6 FARM-BuSINESS CHARACfERISTICS 987 in patterns, in order to avoid as much as possible periodicities that create large differences among individual samples. In presenting results of these sampling experiments, it is recognized that they themselves also are subject to sampling fluctuations. The 100 samples drawn for each of the designs constitute a relatively small proportion of the total samples that might have been drawn. Twenty systematic patterns also are but a few of the possible patterns that might have been set up. Sources of variation in the sample designs used are very complex and there is much yet to be learned about them. Further investigation into the effect of the ordering of sampling units on systematic sample results would be profitable. This should included a study of the systematic selection of individual farms. The effect of stratification upon the precision of these sample designs needs investigation. The area-segments of this study were delineated within land classes, making it easily possible in future experiments to impose a stratification by land class upon these designs.
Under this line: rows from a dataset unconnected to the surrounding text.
(* ===== verification/RingConc.v ===== *)
(** The multi-producer and multi-consumer paths of [helper/ring.c] as an
    interleaving of threads.

    A thread runs one [__odph_ring_mp_do_enqueue] or
    [__odph_ring_mc_do_dequeue]; every access to the shared ring structure (a
    load, the compare-and-exchange, the store of one pointer) is one step, so
    that every interleaving of the accesses is an execution.  Memory is
    sequentially consistent: the fences of the code are no steps.  *)

From Stdlib Require Import Relation_Operators Wellfounded.
From S2P Require Import Prelude Ring.

Open Scope Z_scope.
Open Scope c_scope.

Module RingConc.
Import Ring.

(** Where a thread is.  The arguments are the locals the code keeps; [gh] is
    auxiliary: the value of the index before reduction modulo 2^32 at the time
    the thread loaded it.  It never influences a step. *)
Inductive pc :=
  | P_start (objs : list Z) (max : Z) (b : odph_ring_queue_behavior)
  | P_head (objs : list Z) (max : Z) (b : odph_ring_queue_behavior) (prod_head gh : Z)
  | P_cas (objs : list Z) (max : Z) (b : odph_ring_queue_behavior)
      (prod_head n free_entries gh : Z)
  | P_copy (objs : list Z) (b : odph_ring_queue_behavior)
      (prod_head n free_entries i gh : Z)
  | P_wait (objs : list Z) (prod_head n ret gh : Z)
  | P_publish (objs : list Z) (prod_head n ret gh : Z)
  | P_ret (objs : list Z) (n ret gh : Z)
  | P_fail (ret : Z)
  | C_start (max : Z) (b : odph_ring_queue_behavior)
  | C_head (max : Z) (b : odph_ring_queue_behavior) (cons_head gh : Z)
  | C_cas (max : Z) (b : odph_ring_queue_behavior) (cons_head n gh : Z)
  | C_copy (b : odph_ring_queue_behavior) (cons_head n gh : Z) (out : list Z)
  | C_wait (b : odph_ring_queue_behavior) (cons_head n gh : Z) (out : list Z)
  | C_publish (b : odph_ring_queue_behavior) (cons_head n gh : Z) (out : list Z)
  | C_ret (n ret gh : Z) (out : list Z)
  | C_fail (ret : Z).

(** The ring, the threads, and the auxiliary state: the unbounded counterparts
    of the four indices, the value they started from, and every object a
    producer has reserved a slot for, in slot order. *)
Record mstate := Mstate {
  m_ring : odph_ring_t;
  m_threads : gmap nat pc;
  g_base : Z;
  g_ph : Z;
  g_pt : Z;
  g_ch : Z;
  g_ct : Z;
  g_log : list Z
}.
Lemma hdr_segs_snoc h b addr :
  h_hdrdata h = false -> hdr_shape h -> h_segcount h < ODP_BUFFER_MAX_SEG ->
  zset (h_addr h) (h_segcount h) b = Some addr ->
  hdr_segs (set_h_segs (h_segcount h + 1) addr h) = hdr_segs h ++ [b].
Proof.
  intros Hd [Ha Hs _ _] Hlt [Hb ->]%zset_inv. unfold hdr_segs. simpl. rewrite Hd.
  replace (Z.to_nat (h_segcount h + 1)) with (S (Z.to_nat (h_segcount h))) by lia.
  unfold zlen in *. rewrite (take_S_r _ _ b).
  - by rewrite take_insert_ge by lia.
  - apply list_lookup_insert_eq. lia.
Qed.
Lemma init_pool_spec A params g base p :
  abi_ok A -> params_ok params -> validate A params = Some g -> 0 < g_buf_num g -> 0 < base ->
  caches_empty p ->
  exists p' ctx, init_pool A g params base p = Some (p', ctx) /\
    pinv (hdr_list g base) (blk_list g base) (final_cfg g params base (p_cfg p)) None p'
      (free_at_start g base) no_caches (used_at_start g base) (blk_list g base) /\
    local_cache p' = local_cache p.
Proof.
  intros HA Hp Hv Hn Hb [Hl0 Hl1]. pose proof (validate_geom A params g HA Hp Hv) as Hg.
  destruct (layout params g Hg) as (Hbs & Hpad & Hmd & Hud & Hps).
  unfold init_pool. set (c0 := cfg_init g params (mdata_base base g) (p_cfg p)).
  set (p0 := Mk_pool c0 _ _ _ _ _ _ _ _ _ _). set (udat := if _ =? 0 then _ else _).
  assert (mdata_base base g + mdata_size g - g_buf_stride g =
    mdata_base base g + Z.of_nat (Z.to_nat (g_buf_num g) - 1) * g_buf_stride g) as ->.
  { rewrite Nat2Z.inj_sub, Z2Nat.id by lia. rewrite Hmd. lia. }
  destruct (init_hdrs_spec A g (param_type params) base (base + pool_size g) no_caches c0
    (mdata_base base g) (Z.to_nat (g_buf_num g) - 1) (S (Z.to_nat (g_buf_num g))) 0 p0 udat)
    as (p1 & Hrun1 & Hinv1 & Hc1 & Hd1); try done.
  { apply Hg. }
  { unfold mdata_base. lia. }
  { unfold mdata_base. replace (Z.of_nat _) with (g_buf_num g) by lia. lia. }
  { destruct Hg. lia. }
  { lia. }
  { by apply pinv_empty. }
  rewrite Hrun1. cbn [mbind option_bind].
  replace (S (Z.to_nat (g_buf_num g) - 1) + 0)%nat with (Z.to_nat (g_buf_num g)) in Hinv1 by lia.
  fold (hdr_list g base) in Hinv1. rewrite (pi_cfg _ _ _ _ _ _ _ _ _ Hinv1).
  set (p2 := set_cfg (cfg_seg8 c0) p1).
  assert (pinv (hdr_list g base) [] (cfg_seg8 c0) None p2 (hdr_list g base) no_caches [] []) as Hinv2.
  { apply (pinv_set_cfg _ _ c0); [done..|]. destruct (inline g) eqn:Hi; [by right|left].
    apply (go_seg_eq params g Hg Hi). }
  destruct (init_pool_blocks params g base (cfg_seg8 c0) p2 (hdr_list g base) Hg Hn Hb eq_refl Hinv2)
    as (p3 & Hrun3 & Hinv3 & Hc3); [done|].
  rewrite Hrun3. cbn [mbind option_bind].
  destruct (init_pool_ctx A params g base (cfg_seg8 c0) p3 Hv Hg Hn Hinv3)
    as (p4 & ctx & Hrun4 & Hinv4 & Hc4).
  rewrite Hrun4. cbn [mbind option_bind]. rewrite (pi_cfg _ _ _ _ _ _ _ _ _ Hinv4).
  eexists _, ctx. split; [done|]. split; [|simpl; by rewrite Hc4, Hc3].
  apply pinv_stats_wm, (pinv_set_cfg _ _ (cfg_seg8 c0)); [done..|by left].
Qed.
Unless stratification by land class is used in drawing the sample, the area-segments probably should not be delineated within land class. Various modifications in the methods of delineating area-segments could well be looked into relative to their effect on sample results. Before these designs can be fully evaluated as to sampling efficiency, an investigation should be made of the relative costs of obtaining the desired information from surveys using the various sample designs. Caution should be observing in generalizing these results to other areas. If the farming situation is different, the effect of combining groups of Farms into area-segments may be different. The effect of the ordering of sampling units upon the precision of systematic samples may also vary with the character of the area in which the study is being made. General knowledge of farming in New York state suggests that sampling principles evolved for Seneca County might hold reasonably well in other areas of the Lake Plains Region, but may not be fully applicable elsewhere in the state and may well be considered only suggestive in other regions of the country.